*** Opening INFORMATION SHOWN ***

(** X3.  When every attempt of the page fetch raises an exception that
    the [except] clauses let through (a recoverable driver error, or
    any exception that is no driver error), [fetch_url] makes its three
    attempts, the second one second after the first and the third two
    seconds after the second, and then returns an error output for the
    stripped URL whose message is "Unexpected error: " followed by the
    text of the exception that the third attempt raised. *)
Theorem fetch_url_exhausted_retries
    (env : Env) (url reason normalized : string) (get_browser_manager : Accessor)
    (bm : BrowserManager) (w : world) :
  validate_url_security env (PyStr.strip url) false = Ok (true, reason) ->
  normalize_url env (PyStr.strip url) = Ok normalized ->
  get_browser_manager w = Ok (Some bm) ->
  (forall v, exists e v',
      Fetch.fetch_page_try env bm normalized v = Some (Err e, v')
      /\ reraised e = true) ->
  exists w0 e1 w1 e2 w2 e3 w3 out w',
    calls_between w w0 [EvLookupManager]
    /\ Fetch.fetch_page_try env bm normalized w0 = Some (Err e1, w1)
    /\ Fetch.fetch_page_try env bm normalized (after_sleep 1000 w1) = Some (Err e2, w2)
    /\ Fetch.fetch_page_try env bm normalized (after_sleep 2000 w2) = Some (Err e3, w3)
    /\ Fetch.fetch_url env url (Some get_browser_manager) w = Some (Ok out, w')
    /\ Fetch.status out = "error"
    /\ Fetch.error out = Some ("Unexpected error: " +++ exn_str e3)
    /\ Fetch.final_url out = PyStr.strip url
    /\ trace w' = trace w3
    /\ count_get_driver w' = count_get_driver w + 3.
Proof.
  intros Hvalid Hnorm Hacc Hfail.
  unfold Fetch.fetch_url.
  unfold bind at 1. unfold time_time at 1.
  unfold try_except at 1.
  unfold bind at 1. unfold lift at 1. rewrite Hvalid. cbn [negb].
  unfold bind at 1. unfold lift at 1. rewrite Hnorm.
  unfold bind at 1. unfold lookup_manager, call. rewrite Hacc.
  unfold bind at 1.
  match goal with
  | |- context [Fetch._fetch_page_with_retry env bm normalized ?v] => set (w0 := v)
  end.
  destruct (Hfail w0) as (e1 & w1 & H1 & C1).
  destruct (Hfail (after_sleep 1000 w1)) as (e2 & w2 & H2 & C2).
  destruct (Hfail (after_sleep 2000 w2)) as (e3 & w3 & H3 & C3).
  pose proof (fetch_page_try_one_get_driver _ _ _ _ _ _ H1) as N1.
  pose proof (fetch_page_try_one_get_driver _ _ _ _ _ _ H2) as N2.
  pose proof (fetch_page_try_one_get_driver _ _ _ _ _ _ H3) as N3.
  rewrite count_get_driver_after_sleep in N2, N3.
  pose proof (fetch_page_attempt_reraised _ _ _ _ _ _ H1 C1) as A1.
  pose proof (fetch_page_attempt_reraised _ _ _ _ _ _ H2 C2) as A2.
  pose proof (fetch_page_attempt_reraised _ _ _ _ _ _ H3 C3) as A3.
  assert (Hretry : Fetch._fetch_page_with_retry env bm normalized w0 = Some (Err e3, w3)).
  { unfold Fetch._fetch_page_with_retry, Tenacity.retry.
    change (3 - 1) with 2.
    rewrite (retry_loop_again _ _ _ _ _ _ _ A1).
    change (1000 * Tenacity.wait_exponential 1 1 10 1)%N with 1000%N.
    rewrite (retry_loop_again _ _ _ _ _ _ _ A2).
    change (1000 * Tenacity.wait_exponential 1 1 10 2)%N with 2000%N.
    apply retry_loop_last. exact A3. }
  rewrite Hretry.
  unfold bind, time_time, ret.
  exists w0, e1, w1, e2, w2, e3, w3. eexists; eexists.
  split; [reflexivity |].
  split; [exact H1 |]. split; [exact H2 |]. split; [exact H3 |].
  split; [reflexivity |].
  cbn [Fetch.status Fetch.error Fetch.final_url].
  repeat split.
  assert (Hw0 : count_get_driver w0 = count_get_driver w).
  { subst w0. unfold count_get_driver. cbn [trace].
    rewrite filter_app, length_app. simpl. lia. }
  lia.
Qed.

Lemma fetch_url_exhausted_retries_witness :
  exists w0 e1 w1 e2 w2 e3 w3 out w',
    calls_between Double.w0 w0 [EvLookupManager]
    /\ Fetch.fetch_page_try Double.unreachable Double.manager "https://example.com" w0
       = Some (Err e1, w1)
    /\ Fetch.fetch_page_try Double.unreachable Double.manager "https://example.com"
         (after_sleep 1000 w1) = Some (Err e2, w2)
    /\ Fetch.fetch_page_try Double.unreachable Double.manager "https://example.com"
         (after_sleep 2000 w2) = Some (Err e3, w3)
    /\ Fetch.fetch_url Double.unreachable "https://example.com" (Some Double.accessor)
         Double.w0 = Some (Ok out, w')
    /\ Fetch.status out = "error"
    /\ Fetch.error out = Some ("Unexpected error: " +++ exn_str e3)
    /\ Fetch.final_url out = PyStr.strip "https://example.com"
    /\ trace w' = trace w3
    /\ count_get_driver w' = count_get_driver Double.w0 + 3.
Proof.
  apply (fetch_url_exhausted_retries Double.unreachable "https://example.com" ""
           "https://example.com" Double.accessor Double.manager Double.w0).
  - reflexivity.
  - reflexivity.
  - reflexivity.
  - intros v. exists Double.net_error. eexists. split; reflexivity.
Defined.

(** The title read: the cleaned title, the raw title when cleaning
    raises, the empty string when the driver raises. *)
Lemma fetch_title_read_spec (env : Env) (driver : Driver) (w : world) :
  exists title w',
    try_except
      (raw <- driver_title env driver ;;
       try_except (lift (clean_text_content env raw)) (fun _ => ret raw))%M
      (fun _ => ret "") w = Some (Ok title, w')
    /\ title = match drv_title env w driver with
               | Ok raw =>
                   match clean_text_content env raw with
                   | Ok cleaned => cleaned
                   | Err _ => raw
                   end
               | Err _ => ""
               end.
Proof.
  unfold try_except, bind, driver_title, call, lift, ret.
  destruct (drv_title env w driver) as [raw | e].
  - destruct (clean_text_content env raw) as [cleaned | e];
      eexists; eexists; split; reflexivity.
  - eexists; eexists; split; reflexivity.
Qed.

(** The markup read: the page source, or the empty string when the
    driver raises. *)
Lemma fetch_html_read_spec (env : Env) (driver : Driver) (w : world) :
  exists html w',
    try_except (page_source env driver) (fun _ => ret "") w = Some (Ok html, w')
    /\ html = match drv_page_source env w driver with
              | Ok source => source
              | Err _ => ""
              end.
Proof.
  unfold try_except, page_source, call, ret.
  destruct (drv_page_source env w driver) as [html | e];
    eexists; eexists; split; reflexivity.
Qed.

(** X4.  When the driver navigates and reports its URL, the page fetch
    succeeds at the first attempt with status "ok" whatever becomes of
    the two other reads: a title that cannot be read is returned empty,
    a title that cannot be cleaned is returned as read, a page source
    that cannot be read is returned empty; the metadata give the
    lengths of what is returned and whether the final URL differs from
    the one asked for. *)
Theorem fetch_page_reads_degrade
    (env : Env) (bm : BrowserManager) (d : Driver) (url final : string) (w : world) :
  (forall v, bm_get_driver env v bm = Ok d) ->
  (forall v u, drv_get env v d u = Ok tt) ->
  (forall v, drv_current_url env v d = Ok final) ->
  exists out w',
    Fetch._fetch_page_with_retry env bm url w = Some (Ok out, w')
    /\ Fetch.status out = "ok"
    /\ Fetch.final_url out = final
    /\ Fetch.metadata out
       = [("redirected", MBool (negb (String.eqb final url)));
          ("title_length", MInt (String.length (Fetch.title out)));
          ("html_length", MInt (String.length (Fetch.html out)))]
    /\ ((forall v, exists e, drv_title env v d = Err e) -> Fetch.title out = "")
    /\ (forall raw,
          (forall v, drv_title env v d = Ok raw) ->
          (exists e, clean_text_content env raw = Err e) ->
          Fetch.title out = raw)
    /\ ((forall v, exists e, drv_page_source env v d = Err e) -> Fetch.html out = "")
    /\ count_get_driver w' = count_get_driver w + 1.
Proof.
  intros Hdrv Hget Hcur.
  assert (Htry : exists out w',
             Fetch.fetch_page_try env bm url w = Some (Ok out, w')
             /\ Fetch.status out = "ok"
             /\ Fetch.final_url out = final
             /\ Fetch.metadata out
                = [("redirected", MBool (negb (String.eqb final url)));
                   ("title_length", MInt (String.length (Fetch.title out)));
                   ("html_length", MInt (String.length (Fetch.html out)))]
             /\ (exists v, Fetch.title out
                           = match drv_title env v d with
                             | Ok raw =>
                                 match clean_text_content env raw with
                                 | Ok cleaned => cleaned
                                 | Err _ => raw
                                 end
                             | Err _ => ""
                             end)
             /\ (exists v, Fetch.html out
                           = match drv_page_source env v d with
                             | Ok source => source
                             | Err _ => ""
                             end)).
  { unfold Fetch.fetch_page_try.
    unfold bind at 1. unfold get_driver, call. rewrite Hdrv.
    unfold bind at 1. unfold driver_get, call. rewrite Hget.
    unfold bind at 1.
    match goal with
    | |- context [Fetch._wait_for_page_load env d 30 ?v] =>
        destruct (wait_for_page_load_returns env d 30 v) as ([] & w3 & Hwait & _);
        rewrite Hwait
    end.
    unfold bind at 1. unfold current_url, call. rewrite Hcur.
    unfold bind at 1.
    match goal with
    | |- context [try_except _ _ ?v] =>
        destruct (fetch_title_read_spec env d v) as (title & w5 & Htitle & Etitle);
        rewrite Htitle
    end.
    unfold bind at 1.
    destruct (fetch_html_read_spec env d w5) as (html & w6 & Hhtml & Ehtml). rewrite Hhtml.
    unfold ret. eexists; eexists. split; [reflexivity |].
    cbn [Fetch.status Fetch.final_url Fetch.metadata Fetch.title Fetch.html].
    repeat split; eexists; eassumption. }
  destruct Htry as (out & w' & Hrun & Hst & Hfin & Hmeta & (v1 & Htitle) & (v2 & Hhtml)).
  exists out, w'.
  split.
  { unfold Fetch._fetch_page_with_retry, Tenacity.retry. apply retry_loop_returned.
    unfold Fetch.fetch_page_attempt, try_except. rewrite Hrun. reflexivity. }
  split; [exact Hst |]. split; [exact Hfin |]. split; [exact Hmeta |].
  split; [| split; [| split]].
  - intros Hno. destruct (Hno v1) as [e He]. rewrite He in Htitle. exact Htitle.
  - intros raw Hraw [e He]. rewrite Hraw, He in Htitle. exact Htitle.
  - intros Hno. destruct (Hno v2) as [e He]. rewrite He in Hhtml. exact Hhtml.
  - rewrite (fetch_page_try_one_get_driver _ _ _ _ _ _ Hrun). lia.
Qed.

*** Closing INFORMATION SHOWN ***

→ PROBLEM REQUIREMENTS
If a line in the listing holds the word "third", list that line.

→ EXERCISE SOLUTION
    attempts, the second one second after the first and the third two
    text of the exception that the third attempt raised. *)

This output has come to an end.